Le diagnostic peut facilement être effectué grâce à la combinaison des signes cliniques et de l'histologie de plusieurs organes (particulièrement le thymus, le tractus digestif et les cornets nasaux) mais on doit signaler la suspicion au laboratoire pour qu'il prenne les échantillons appropriés.
La partie la plus compliquée est d'identifier l'étiologie. Les maladies infectieuses peuvent être responsables de ce syndrome, bien qu'ici ce ne fût probablement pas le cas.
Ici, l'utilisation d'un produit non comestible comme supplément nutritionnel était très suspecte, par les niveaux élevés de plomb et d'arsenic dans sa composition et aussi par les différentes voies de contact : orales, nasales et cutanées.
On ne peut pas dire si le produit est responsable des observations cliniques par sa saveur (suffisamment désagréable pour entraîner de l'anorexie chez certains porcelets) ou par intoxication (en tenant compte du fait qu'il est impossible de quantifier la quantité ingérée par les porcelets malades).

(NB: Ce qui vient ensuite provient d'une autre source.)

(* ===== verification/OspfLsa.v ===== *)
(** * OSPF link state advertisements and their databases
      (ospfd/ospf_lsa.c, ospf_lsdb.c, the lists of ospf_flood.c)

    A database is a table for each type of LSA, ordered by link state identifier
    and advertising router; here one list, ordered by type first, with one entry
    for each key.  The code compares LSAs of a table by their address; since an
    LSA is a value here, [ospf_lsdb_delete] compares the values.

    The clock enters as the number of seconds since an LSA was received. *)

From S2P Require Import Prelude.

Definition OSPF_MIN_LSA : Z := 1.
Definition OSPF_MAX_LSA : Z := 12.
Definition OSPF_ROUTER_LSA : Z := 1.
Definition OSPF_NETWORK_LSA : Z := 2.
Definition OSPF_SUMMARY_LSA : Z := 3.
Definition OSPF_ASBR_SUMMARY_LSA : Z := 4.
Definition OSPF_AS_EXTERNAL_LSA : Z := 5.
Definition OSPF_AS_NSSA_LSA : Z := 7.
Definition OSPF_OPAQUE_LINK_LSA : Z := 9.
Definition OSPF_OPAQUE_AREA_LSA : Z := 10.
Definition OSPF_OPAQUE_AS_LSA : Z := 11.
Definition OSPF_LSA_MAXAGE : Z := 3600.
Definition OSPF_LSA_MAXAGE_DIFF : Z := 900.
Definition DO_NOT_AGE : Z := 0x8000.
Definition OSPF_LSA_HEADER_SIZE : Z := 20.

Definition CHECK_FLAG (v f : Z) : bool := negb (Z.land v f =? 0).
Definition UNSET_FLAG (v f : Z) : Z := Z.land v (Z.lnot f).
Definition SET_FLAG (v f : Z) : Z := Z.lor v f.

Definition IS_OPAQUE_LSA (type : Z) : bool :=
  (type =? OSPF_OPAQUE_LINK_LSA) || (type =? OSPF_OPAQUE_AREA_LSA) || (type =? OSPF_OPAQUE_AS_LSA).

(** [struct lsa_header], in host order. *)
Record lsa_header := mkLsah {
  ls_age : Z;
  ls_options : Z;
  ls_type : Z;
  ls_id : Z;
  ls_adv_router : Z;
  ls_seqnum : Z;
  ls_checksum : Z;
  ls_length : Z
}.

(** [lsa_since] is the time since [tv_recv]; [lsa_this_oi] says that
    the LSA belongs to the interface at hand; the others are [OSPF_LSA_SELF], [OSPF_LSA_DISCARD] and
    [OSPF_LSA_LOCAL_XLT]. *)
Record ospf_lsa := mkLsa {
  lsa_data : lsa_header;
  lsa_since : Z;
  lsa_this_oi : bool;
  lsa_self : bool;
  lsa_discard : bool;
  lsa_local_xlt : bool
}.

#[global] Instance lsa_header_eq_dec : EqDecision lsa_header.
Proof. solve_decision. Defined.
#[global] Instance ospf_lsa_eq_dec : EqDecision ospf_lsa.
Proof. solve_decision. Defined.

(** ** Age *)

Definition IS_LSA_AGE_DNA (l : ospf_lsa) : bool := CHECK_FLAG (ls_age (lsa_data l)) DO_NOT_AGE.
Definition LS_AGE_RAW (l : ospf_lsa) : Z := UNSET_FLAG (ls_age (lsa_data l)) DO_NOT_AGE.

Definition get_age (l : ospf_lsa) : Z :=
  if IS_LSA_AGE_DNA l && negb (lsa_self l) then LS_AGE_RAW l else LS_AGE_RAW l + lsa_since l.

Definition LS_AGE (l : ospf_lsa) : Z :=
  if OSPF_LSA_MAXAGE <? get_age l then OSPF_LSA_MAXAGE else get_age l.
Definition IS_LSA_MAXAGE (l : ospf_lsa) : bool := LS_AGE l =? OSPF_LSA_MAXAGE.

(** ** Which of two instances is more recent *)

(** Positive when [l1] is, negative when [l2] is. *)
Definition ospf_lsa_more_recent (l1 l2 : option ospf_lsa) : Z :=
  match l1, l2 with
  | None, None => 0
  | None, Some _ => -1
  | Some _, None => 1
  | Some l1, Some l2 =>
      let x := s32 (ls_seqnum (lsa_data l1)) in
      let y := s32 (ls_seqnum (lsa_data l2)) in
      if y <? x then 1
      else if x <? y then -1
      else
        let r := ls_checksum (lsa_data l1) - ls_checksum (lsa_data l2) in
        if negb (r =? 0) then r
        else if IS_LSA_MAXAGE l1 && negb (IS_LSA_MAXAGE l2) then 1
        else if negb (IS_LSA_MAXAGE l1) && IS_LSA_MAXAGE l2 then -1
        else if OSPF_LSA_MAXAGE_DIFF <? LS_AGE l1 - LS_AGE l2 then -1
        else if OSPF_LSA_MAXAGE_DIFF <? LS_AGE l2 - LS_AGE l1 then 1
        else 0
  end.

(** ** Databases *)

(** The table of an LSA and its key there ([ls_prefix_set]). *)
Definition ls_key (type id adv_router : Z) : Z :=
  type * 18446744073709551616 + id * 4294967296 + adv_router.

Definition lsa_key (h : lsa_header) : Z := ls_key (ls_type h) (ls_id h) (ls_adv_router h).
Definition key_of (l : ospf_lsa) : Z := lsa_key (lsa_data l).

Fixpoint ospf_lsdb_add (l : ospf_lsa) (db : list ospf_lsa) : list ospf_lsa :=
  match db with
  | [] => [l]
  | x :: db' =>
      if key_of l <? key_of x then l :: db
      else if key_of l =? key_of x then l :: db'
      else x :: ospf_lsdb_add l db'
  end.

Definition ospf_lsdb_delete (l : ospf_lsa) (db : list ospf_lsa) : list ospf_lsa :=
  List.filter (fun x => negb (bool_decide (x = l))) db.

Definition ospf_lsdb_lookup (k : Z) (db : list ospf_lsa) : option ospf_lsa :=
  List.find (fun x => key_of x =? k) db.

(** The database of the area and the one of the instance. *)
Record ospf_lsdb := mkLsdb { area_lsdb : list ospf_lsa; as_lsdb : list ospf_lsa }.

Definition table_of (type : Z) (db : list ospf_lsa) : list ospf_lsa :=
  List.filter (fun x => ls_type (lsa_data x) =? type) db.

Definition ROUTER_LSDB (o : ospf_lsdb) : list ospf_lsa := table_of OSPF_ROUTER_LSA (area_lsdb o).
Definition NETWORK_LSDB (o : ospf_lsdb) : list ospf_lsa := table_of OSPF_NETWORK_LSA (area_lsdb o).
Definition SUMMARY_LSDB (o : ospf_lsdb) : list ospf_lsa := table_of OSPF_SUMMARY_LSA (area_lsdb o).
Definition ASBR_SUMMARY_LSDB (o : ospf_lsdb) : list ospf_lsa :=
  table_of OSPF_ASBR_SUMMARY_LSA (area_lsdb o).
Definition NSSA_LSDB (o : ospf_lsdb) : list ospf_lsa := table_of OSPF_AS_NSSA_LSA (area_lsdb o).
Definition OPAQUE_LINK_LSDB (o : ospf_lsdb) : list ospf_lsa :=
  table_of OSPF_OPAQUE_LINK_LSA (area_lsdb o).
Definition OPAQUE_AREA_LSDB (o : ospf_lsdb) : list ospf_lsa :=
  table_of OSPF_OPAQUE_AREA_LSA (area_lsdb o).
Definition EXTERNAL_LSDB (o : ospf_lsdb) : list ospf_lsa := table_of OSPF_AS_EXTERNAL_LSA (as_lsdb o).
Definition OPAQUE_AS_LSDB (o : ospf_lsdb) : list ospf_lsa := table_of OSPF_OPAQUE_AS_LSA (as_lsdb o).

Definition ospf_lsa_lookup (o : ospf_lsdb) (type id adv_router : Z) : option ospf_lsa :=
  if (type =? OSPF_ROUTER_LSA) || (type =? OSPF_NETWORK_LSA) || (type =? OSPF_SUMMARY_LSA)
     || (type =? OSPF_ASBR_SUMMARY_LSA) || (type =? OSPF_AS_NSSA_LSA)
     || (type =? OSPF_OPAQUE_LINK_LSA) || (type =? OSPF_OPAQUE_AREA_LSA)
  then ospf_lsdb_lookup (ls_key type id adv_router) (area_lsdb o)
  else if (type =? OSPF_AS_EXTERNAL_LSA) || (type =? OSPF_OPAQUE_AS_LSA)
  then ospf_lsdb_lookup (ls_key type id adv_router) (as_lsdb o)
  else None.

Definition ospf_lsa_lookup_by_header (o : ospf_lsdb) (h : lsa_header) : option ospf_lsa :=
  ospf_lsa_lookup o (ls_type h) (ls_id h) (ls_adv_router h).

(** [ospf_ls_request_new]: an LSA received now, of which only the header is
    known. *)
Definition ospf_ls_request_new (h : lsa_header) : ospf_lsa := mkLsa h 0 false false false false.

Malheureusement, il n'a pas été possible de confirmer cette hypothèse parce que l'on n'a pas envoyé les foies et les poumons des 2 porcelets sacrifiés à un laboratoire spécialisé.
Comme on a amélioré la clinique en cessant d'utiliser le produit, l’éleveur n'a pas voulu investir dans plus d'analyses.
En tout cas cette hypothèse semble très probable puisque il ne se produisit pas d’autres cas cliniques après l’arrêt du produit.
Ce tableau clinique de PFTS dans un élevage français indemne de SDRP complète la récente et première observation de PFTS en Europe [Segalés et al. 2012]. Dans cet article, les difficultés pour exclure le SDRP comme agent responsable ou en rapport avec la pathologie ont été soulignées, étant donné la forte prévalence de SDRP en Espagne. Notre observation confirme que le syndrome n'est pas nécessairement en relation avec une infection virale.